→ What is being asked: Scan the entries for the string "Lemma" and give the number of lines that have it, nothing further.

→ Records supplied:
Lemma fifo_time_code_matches tc t :
  matches (do_api (Some a) (ApiSendTimeCode (Some tc) t))
    (machine_api (Some x) (ApiSendTimeCode (Some tc) t)) /\
  matches (do_api (Some a) (ApiReceiveTimeCode (Some tc) t))
    (machine_api (Some x) (ApiReceiveTimeCode (Some tc) t)).
Proof.
  cbn [do_api machine_api].
  unfold spw_port_send_time_code, spw_port_receive_time_code, m_send_time_code, m_receive_time_code.
  cbn zeta. split.
  - case_if; [apply matches_same|]. running. cbn [FIFO_OPS op_send_time_code].
    unfold fifo_send_time_code. is_running. change SPW_LOOPBACK_TIME_CODE_QUEUE_DEPTH with 8%nat.
    change (f_time_codes (fifo_of x)) with (m_time_codes x).
    case_if; [apply matches_unmoved|].
    by apply matches_context.
  - running. cbn [FIFO_OPS op_receive_time_code]. unfold fifo_receive_time_code. is_running.
    change (f_time_codes (fifo_of x)) with (m_time_codes x).
    destruct (m_time_codes x) as [|c rest]; [apply matches_unmoved|].
    by apply matches_context.
Qed.

Lemma fifo_lifecycle_matches call : lifecycle_call call = true ->
  matches (do_api (Some a) call) (machine_api (Some x) call).
Proof.
  destruct call; intros H; try discriminate; cbn [do_api machine_api];
    unfold spw_port_start, spw_port_stop, spw_port_reset; rewrite fifo_dispatch;
    (split; [done|]; eexists _, _; split; [done|]; split; [done|]; destruct Ha; by constructor).
Qed.

Lemma fifo_step call : matches (do_api (Some a) call) (machine_api (Some x) call).
Proof.
  destruct call as [| | |[out|]|[out|]|interests t [out|]|[p|] t|[p|] t|[tc|] t|[tc|] t|[out|]| |[out|]|];
    try by apply fifo_lifecycle_matches.
  all: try apply matches_same.
  - cbn [do_api]. unfold spw_port_get_link_state. rewrite fifo_dispatch. apply matches_unmoved.
  - cbn [do_api]. unfold spw_port_get_capabilities. rewrite fifo_dispatch. apply matches_unmoved.
  - cbn [do_api machine_api]. unfold spw_port_wait, m_wait. case_if; [apply matches_same|].
    cbn zeta. running. apply matches_same.
  - apply fifo_send_matches.
  - apply fifo_receive_matches.
  - apply fifo_time_code_matches.
  - apply fifo_time_code_matches.
  - cbn [do_api]. unfold spw_port_get_statistics. rewrite fifo_dispatch. apply matches_unmoved.
  - cbn [do_api]. unfold spw_port_clear_statistics. rewrite fifo_dispatch.
    by apply matches_context.
  - cbn [do_api]. unfold spw_port_get_fault_statistics. rewrite fifo_dispatch. apply matches_same.
  - cbn [do_api]. unfold spw_port_clear_fault_statistics. rewrite fifo_dispatch. apply matches_same.
Qed.
End step.

(** ** Every call *)

Section calls.
Context (base : Z).
Hypothesis Hunbound : forall c h, buf_owner_epoch (buffer_at c h) <> Some base.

→ Solution to this exercise: 3